**YOUR INSTRUCTIONS**: As soon as the line containing "Definition ProductSnapshot_create (productId" appears in the material below, start returning lines exactly, and end with the line containing "match issues with".

== Segment start ==

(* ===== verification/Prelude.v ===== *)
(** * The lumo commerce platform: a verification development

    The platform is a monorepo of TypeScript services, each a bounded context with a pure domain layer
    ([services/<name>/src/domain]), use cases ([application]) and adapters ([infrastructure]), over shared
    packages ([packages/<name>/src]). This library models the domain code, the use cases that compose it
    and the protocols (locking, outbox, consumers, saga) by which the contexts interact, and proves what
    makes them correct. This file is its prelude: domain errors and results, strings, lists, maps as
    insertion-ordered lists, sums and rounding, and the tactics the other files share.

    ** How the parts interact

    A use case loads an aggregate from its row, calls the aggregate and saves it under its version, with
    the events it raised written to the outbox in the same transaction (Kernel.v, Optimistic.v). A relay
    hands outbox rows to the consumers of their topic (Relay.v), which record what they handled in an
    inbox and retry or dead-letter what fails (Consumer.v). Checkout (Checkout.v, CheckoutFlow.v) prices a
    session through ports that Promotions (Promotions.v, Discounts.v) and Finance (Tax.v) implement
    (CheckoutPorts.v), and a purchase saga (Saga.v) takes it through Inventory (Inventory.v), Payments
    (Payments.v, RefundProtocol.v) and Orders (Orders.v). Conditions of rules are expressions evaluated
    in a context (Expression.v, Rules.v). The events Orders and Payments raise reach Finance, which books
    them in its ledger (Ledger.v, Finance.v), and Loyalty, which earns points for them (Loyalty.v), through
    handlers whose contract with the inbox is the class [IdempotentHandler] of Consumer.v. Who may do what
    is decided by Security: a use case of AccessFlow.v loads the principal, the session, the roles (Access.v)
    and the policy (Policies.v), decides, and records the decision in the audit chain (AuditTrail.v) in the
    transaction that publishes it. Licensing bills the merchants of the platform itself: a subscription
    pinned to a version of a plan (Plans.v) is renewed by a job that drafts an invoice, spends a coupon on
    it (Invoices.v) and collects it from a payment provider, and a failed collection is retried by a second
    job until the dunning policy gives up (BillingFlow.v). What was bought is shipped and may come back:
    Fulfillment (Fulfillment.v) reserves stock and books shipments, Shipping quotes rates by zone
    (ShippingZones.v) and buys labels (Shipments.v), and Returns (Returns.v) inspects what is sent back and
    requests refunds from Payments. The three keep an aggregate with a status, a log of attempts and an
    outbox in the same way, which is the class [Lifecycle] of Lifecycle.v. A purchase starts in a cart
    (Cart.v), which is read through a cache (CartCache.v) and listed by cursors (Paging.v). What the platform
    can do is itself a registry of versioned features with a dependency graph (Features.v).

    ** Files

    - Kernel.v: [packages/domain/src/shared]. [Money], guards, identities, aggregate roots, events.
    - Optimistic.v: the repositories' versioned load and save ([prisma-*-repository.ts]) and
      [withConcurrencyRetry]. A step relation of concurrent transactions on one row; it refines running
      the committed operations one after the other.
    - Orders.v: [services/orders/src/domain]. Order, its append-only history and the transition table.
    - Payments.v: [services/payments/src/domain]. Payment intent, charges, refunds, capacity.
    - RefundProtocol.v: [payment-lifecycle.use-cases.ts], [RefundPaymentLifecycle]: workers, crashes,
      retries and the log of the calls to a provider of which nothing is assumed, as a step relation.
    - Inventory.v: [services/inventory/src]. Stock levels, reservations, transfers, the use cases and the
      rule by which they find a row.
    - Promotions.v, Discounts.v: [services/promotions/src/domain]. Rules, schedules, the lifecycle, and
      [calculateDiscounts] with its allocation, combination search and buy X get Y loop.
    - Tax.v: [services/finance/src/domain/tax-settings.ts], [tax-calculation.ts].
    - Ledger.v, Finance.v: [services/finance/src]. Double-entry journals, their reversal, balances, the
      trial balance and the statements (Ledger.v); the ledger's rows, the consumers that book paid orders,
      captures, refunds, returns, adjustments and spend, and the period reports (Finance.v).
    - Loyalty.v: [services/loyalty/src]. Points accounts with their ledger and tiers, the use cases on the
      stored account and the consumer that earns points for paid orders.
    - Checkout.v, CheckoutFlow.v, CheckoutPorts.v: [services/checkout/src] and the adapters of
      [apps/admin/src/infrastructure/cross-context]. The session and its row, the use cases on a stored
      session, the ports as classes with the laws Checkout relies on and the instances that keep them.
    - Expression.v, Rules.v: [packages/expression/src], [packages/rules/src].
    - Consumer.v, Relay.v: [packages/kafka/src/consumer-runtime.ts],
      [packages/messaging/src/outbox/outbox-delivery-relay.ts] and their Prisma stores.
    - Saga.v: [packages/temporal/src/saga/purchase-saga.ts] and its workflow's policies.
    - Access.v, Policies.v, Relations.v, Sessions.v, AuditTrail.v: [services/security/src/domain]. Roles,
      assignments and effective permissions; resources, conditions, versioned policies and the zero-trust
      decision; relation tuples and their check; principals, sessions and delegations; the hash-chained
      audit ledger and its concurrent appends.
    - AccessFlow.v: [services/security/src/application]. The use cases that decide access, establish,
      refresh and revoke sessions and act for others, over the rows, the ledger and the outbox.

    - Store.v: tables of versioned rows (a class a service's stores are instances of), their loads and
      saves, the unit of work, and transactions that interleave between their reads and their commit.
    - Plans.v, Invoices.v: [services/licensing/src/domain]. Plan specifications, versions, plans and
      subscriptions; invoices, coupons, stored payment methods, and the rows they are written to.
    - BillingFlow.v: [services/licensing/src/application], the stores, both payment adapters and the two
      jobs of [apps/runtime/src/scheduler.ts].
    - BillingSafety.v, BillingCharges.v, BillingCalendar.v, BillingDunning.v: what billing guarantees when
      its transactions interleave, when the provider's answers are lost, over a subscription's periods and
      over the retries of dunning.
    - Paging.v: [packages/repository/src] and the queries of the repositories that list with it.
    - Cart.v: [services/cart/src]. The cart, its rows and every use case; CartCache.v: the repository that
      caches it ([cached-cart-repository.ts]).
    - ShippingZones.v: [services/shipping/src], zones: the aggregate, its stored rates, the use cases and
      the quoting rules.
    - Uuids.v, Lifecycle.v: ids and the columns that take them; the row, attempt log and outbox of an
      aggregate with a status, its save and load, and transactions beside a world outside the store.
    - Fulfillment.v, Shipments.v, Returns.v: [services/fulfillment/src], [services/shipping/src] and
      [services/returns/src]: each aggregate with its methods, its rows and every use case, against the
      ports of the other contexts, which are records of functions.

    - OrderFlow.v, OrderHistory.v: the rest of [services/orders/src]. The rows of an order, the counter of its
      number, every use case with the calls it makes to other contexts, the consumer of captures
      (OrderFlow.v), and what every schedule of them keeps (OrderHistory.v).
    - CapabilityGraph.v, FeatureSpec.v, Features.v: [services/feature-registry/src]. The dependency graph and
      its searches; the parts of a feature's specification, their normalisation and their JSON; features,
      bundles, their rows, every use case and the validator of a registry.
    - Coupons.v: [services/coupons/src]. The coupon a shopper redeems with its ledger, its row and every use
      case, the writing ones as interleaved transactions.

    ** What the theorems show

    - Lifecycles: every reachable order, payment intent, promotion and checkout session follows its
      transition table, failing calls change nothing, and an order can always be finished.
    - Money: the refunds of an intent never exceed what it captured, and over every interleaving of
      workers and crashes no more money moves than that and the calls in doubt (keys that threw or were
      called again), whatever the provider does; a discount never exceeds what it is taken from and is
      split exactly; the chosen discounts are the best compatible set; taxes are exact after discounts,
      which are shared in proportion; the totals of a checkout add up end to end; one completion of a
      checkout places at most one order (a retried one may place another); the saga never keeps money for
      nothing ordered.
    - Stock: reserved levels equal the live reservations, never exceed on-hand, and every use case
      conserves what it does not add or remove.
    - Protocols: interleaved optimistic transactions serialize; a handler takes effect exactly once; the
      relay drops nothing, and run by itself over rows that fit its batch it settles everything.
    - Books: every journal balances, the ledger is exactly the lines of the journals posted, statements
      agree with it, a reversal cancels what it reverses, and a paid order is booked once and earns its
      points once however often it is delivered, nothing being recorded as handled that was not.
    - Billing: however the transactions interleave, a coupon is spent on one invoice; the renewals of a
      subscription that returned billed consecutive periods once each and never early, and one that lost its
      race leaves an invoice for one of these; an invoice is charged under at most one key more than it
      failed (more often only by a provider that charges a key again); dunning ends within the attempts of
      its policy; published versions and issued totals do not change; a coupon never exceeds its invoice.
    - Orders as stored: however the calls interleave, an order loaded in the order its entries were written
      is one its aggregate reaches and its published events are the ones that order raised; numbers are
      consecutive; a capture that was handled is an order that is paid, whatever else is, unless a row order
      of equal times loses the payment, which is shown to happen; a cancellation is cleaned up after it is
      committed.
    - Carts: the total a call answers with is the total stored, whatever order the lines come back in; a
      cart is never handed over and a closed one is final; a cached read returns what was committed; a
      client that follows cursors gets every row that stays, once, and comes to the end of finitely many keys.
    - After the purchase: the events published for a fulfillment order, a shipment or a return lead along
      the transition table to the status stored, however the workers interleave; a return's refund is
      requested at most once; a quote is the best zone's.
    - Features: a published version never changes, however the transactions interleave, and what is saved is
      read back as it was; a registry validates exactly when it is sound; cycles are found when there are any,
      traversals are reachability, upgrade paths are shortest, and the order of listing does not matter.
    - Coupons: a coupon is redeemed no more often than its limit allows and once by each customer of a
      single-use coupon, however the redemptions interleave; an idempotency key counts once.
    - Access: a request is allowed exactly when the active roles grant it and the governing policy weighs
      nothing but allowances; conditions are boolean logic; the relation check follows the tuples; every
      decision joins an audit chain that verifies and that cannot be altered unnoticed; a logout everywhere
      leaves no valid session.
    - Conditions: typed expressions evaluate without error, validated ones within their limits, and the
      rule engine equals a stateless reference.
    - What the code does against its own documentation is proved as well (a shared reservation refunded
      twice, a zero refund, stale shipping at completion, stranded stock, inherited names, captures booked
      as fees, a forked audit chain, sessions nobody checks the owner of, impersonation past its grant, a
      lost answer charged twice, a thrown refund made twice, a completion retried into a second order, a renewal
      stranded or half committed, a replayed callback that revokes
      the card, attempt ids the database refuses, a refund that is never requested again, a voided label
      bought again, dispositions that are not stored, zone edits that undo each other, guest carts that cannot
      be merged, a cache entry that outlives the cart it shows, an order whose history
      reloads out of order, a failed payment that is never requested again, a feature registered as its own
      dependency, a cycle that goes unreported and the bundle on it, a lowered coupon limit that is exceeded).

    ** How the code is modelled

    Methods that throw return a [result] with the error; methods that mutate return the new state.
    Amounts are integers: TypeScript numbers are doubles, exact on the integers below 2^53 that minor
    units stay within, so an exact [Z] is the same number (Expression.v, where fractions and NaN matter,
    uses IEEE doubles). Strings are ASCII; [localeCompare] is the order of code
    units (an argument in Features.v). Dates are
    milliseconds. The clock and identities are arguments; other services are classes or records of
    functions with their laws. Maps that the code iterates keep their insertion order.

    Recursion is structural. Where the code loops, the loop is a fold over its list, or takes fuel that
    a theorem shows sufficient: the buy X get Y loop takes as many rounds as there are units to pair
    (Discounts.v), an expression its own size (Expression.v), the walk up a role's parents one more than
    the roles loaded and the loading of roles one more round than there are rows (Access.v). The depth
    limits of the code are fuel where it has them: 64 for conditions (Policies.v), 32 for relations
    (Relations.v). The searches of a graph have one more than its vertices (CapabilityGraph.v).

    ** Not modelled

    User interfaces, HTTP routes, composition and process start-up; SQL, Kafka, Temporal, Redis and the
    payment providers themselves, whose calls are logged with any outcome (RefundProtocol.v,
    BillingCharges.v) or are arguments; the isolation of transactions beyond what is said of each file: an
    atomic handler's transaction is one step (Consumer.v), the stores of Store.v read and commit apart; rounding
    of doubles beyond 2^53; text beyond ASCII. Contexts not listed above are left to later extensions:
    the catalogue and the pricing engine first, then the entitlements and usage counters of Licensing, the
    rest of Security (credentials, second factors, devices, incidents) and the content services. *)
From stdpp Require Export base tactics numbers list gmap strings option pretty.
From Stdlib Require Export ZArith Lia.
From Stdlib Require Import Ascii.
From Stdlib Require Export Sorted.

== Segment end ==
== Segment start ==

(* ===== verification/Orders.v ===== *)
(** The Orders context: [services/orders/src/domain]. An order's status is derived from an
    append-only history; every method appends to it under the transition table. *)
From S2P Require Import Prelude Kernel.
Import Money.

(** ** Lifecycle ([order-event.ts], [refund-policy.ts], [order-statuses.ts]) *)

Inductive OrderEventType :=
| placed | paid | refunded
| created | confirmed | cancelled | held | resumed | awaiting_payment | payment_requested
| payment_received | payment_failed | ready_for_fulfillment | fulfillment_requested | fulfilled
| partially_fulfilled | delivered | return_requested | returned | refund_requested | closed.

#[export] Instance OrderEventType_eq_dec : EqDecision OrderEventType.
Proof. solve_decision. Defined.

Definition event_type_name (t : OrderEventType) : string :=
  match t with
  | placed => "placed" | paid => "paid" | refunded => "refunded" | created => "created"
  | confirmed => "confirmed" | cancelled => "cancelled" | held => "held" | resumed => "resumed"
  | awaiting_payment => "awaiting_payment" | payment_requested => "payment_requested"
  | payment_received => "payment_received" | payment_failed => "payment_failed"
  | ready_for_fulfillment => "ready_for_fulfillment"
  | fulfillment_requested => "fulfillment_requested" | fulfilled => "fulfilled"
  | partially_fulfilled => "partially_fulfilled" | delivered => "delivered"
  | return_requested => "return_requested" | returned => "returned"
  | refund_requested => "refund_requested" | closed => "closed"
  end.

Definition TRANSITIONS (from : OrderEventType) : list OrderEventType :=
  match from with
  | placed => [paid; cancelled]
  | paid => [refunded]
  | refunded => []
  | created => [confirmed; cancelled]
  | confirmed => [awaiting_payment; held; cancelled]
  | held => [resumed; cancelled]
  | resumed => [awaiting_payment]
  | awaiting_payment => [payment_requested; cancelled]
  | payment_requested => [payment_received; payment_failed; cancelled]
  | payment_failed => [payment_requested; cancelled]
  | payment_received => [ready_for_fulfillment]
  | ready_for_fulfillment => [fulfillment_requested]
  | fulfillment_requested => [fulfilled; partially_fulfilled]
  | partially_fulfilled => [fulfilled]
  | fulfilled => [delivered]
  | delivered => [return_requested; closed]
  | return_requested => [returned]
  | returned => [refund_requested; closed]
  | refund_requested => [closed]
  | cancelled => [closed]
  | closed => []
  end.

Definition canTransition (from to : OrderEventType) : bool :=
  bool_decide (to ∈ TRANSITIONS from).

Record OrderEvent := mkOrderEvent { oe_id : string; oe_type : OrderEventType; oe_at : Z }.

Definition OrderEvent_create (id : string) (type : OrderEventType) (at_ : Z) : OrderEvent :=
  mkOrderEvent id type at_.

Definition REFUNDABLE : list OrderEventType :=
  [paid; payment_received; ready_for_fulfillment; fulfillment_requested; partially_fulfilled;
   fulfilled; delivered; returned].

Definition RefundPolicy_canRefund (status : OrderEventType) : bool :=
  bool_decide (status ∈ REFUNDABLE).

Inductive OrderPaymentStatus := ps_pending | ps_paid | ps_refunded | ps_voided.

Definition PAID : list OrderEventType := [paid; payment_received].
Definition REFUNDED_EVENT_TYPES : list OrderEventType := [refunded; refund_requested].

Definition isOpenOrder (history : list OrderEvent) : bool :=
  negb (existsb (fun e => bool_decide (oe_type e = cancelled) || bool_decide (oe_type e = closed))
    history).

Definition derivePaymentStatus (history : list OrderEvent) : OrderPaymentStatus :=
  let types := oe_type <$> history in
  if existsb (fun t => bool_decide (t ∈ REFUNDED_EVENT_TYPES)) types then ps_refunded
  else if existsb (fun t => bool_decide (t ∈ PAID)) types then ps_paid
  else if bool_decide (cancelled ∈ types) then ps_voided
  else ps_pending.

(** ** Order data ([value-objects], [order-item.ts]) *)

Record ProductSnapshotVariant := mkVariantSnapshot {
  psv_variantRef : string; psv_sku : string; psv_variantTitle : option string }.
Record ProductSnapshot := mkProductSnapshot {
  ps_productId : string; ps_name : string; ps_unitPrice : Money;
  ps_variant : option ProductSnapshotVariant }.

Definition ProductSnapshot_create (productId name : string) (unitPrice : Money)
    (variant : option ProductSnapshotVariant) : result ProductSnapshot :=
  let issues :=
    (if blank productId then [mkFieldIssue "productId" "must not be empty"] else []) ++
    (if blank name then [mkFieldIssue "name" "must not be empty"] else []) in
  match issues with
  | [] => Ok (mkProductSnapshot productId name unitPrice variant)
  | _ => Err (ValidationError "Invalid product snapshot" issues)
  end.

== Segment end ==
== Segment start ==

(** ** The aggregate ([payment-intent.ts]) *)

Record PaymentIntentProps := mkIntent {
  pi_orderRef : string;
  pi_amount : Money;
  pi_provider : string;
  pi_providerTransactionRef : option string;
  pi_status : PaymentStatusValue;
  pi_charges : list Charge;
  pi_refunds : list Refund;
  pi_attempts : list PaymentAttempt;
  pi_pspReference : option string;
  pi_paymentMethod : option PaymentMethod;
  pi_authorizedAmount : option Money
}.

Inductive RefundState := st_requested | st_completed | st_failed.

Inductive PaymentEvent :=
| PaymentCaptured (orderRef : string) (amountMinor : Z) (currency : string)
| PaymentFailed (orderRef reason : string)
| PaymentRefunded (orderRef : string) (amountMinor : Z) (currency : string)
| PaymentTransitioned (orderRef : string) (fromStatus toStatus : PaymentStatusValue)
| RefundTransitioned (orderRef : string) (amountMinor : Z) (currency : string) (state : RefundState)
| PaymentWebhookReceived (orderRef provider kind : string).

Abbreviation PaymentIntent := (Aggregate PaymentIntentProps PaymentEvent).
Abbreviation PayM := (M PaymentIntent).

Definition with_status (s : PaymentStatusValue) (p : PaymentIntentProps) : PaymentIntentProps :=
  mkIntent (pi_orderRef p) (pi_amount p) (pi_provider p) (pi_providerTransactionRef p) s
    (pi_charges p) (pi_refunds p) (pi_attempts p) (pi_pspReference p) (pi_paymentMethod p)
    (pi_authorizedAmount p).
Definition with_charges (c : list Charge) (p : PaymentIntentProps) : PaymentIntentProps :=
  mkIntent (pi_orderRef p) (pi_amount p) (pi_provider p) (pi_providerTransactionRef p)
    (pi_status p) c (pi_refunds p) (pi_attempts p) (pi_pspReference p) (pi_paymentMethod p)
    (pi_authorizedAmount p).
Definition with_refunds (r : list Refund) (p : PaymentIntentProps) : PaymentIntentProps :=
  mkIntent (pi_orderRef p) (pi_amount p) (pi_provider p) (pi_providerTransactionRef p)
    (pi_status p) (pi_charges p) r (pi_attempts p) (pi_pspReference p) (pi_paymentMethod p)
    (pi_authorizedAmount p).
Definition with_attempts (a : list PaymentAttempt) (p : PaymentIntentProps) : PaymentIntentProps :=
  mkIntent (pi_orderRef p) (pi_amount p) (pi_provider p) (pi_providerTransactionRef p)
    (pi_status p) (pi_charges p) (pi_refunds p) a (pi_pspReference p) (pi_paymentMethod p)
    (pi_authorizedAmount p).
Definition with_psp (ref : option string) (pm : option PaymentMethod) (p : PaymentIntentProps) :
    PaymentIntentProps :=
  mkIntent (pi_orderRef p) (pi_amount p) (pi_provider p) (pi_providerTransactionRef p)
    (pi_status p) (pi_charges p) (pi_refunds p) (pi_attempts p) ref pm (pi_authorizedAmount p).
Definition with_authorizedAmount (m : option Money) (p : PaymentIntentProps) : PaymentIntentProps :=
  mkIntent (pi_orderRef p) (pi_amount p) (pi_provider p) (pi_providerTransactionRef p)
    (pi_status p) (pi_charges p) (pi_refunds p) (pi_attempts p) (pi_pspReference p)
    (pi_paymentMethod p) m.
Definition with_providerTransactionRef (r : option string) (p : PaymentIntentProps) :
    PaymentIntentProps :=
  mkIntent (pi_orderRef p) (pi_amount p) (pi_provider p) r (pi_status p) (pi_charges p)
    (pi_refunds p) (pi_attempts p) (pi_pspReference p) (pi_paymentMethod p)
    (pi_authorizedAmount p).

== Segment end ==

**EXERCISE OUTPUT**:
Definition ProductSnapshot_create (productId name : string) (unitPrice : Money)
    (variant : option ProductSnapshotVariant) : result ProductSnapshot :=
  let issues :=
    (if blank productId then [mkFieldIssue "productId" "must not be empty"] else []) ++
    (if blank name then [mkFieldIssue "name" "must not be empty"] else []) in
  match issues with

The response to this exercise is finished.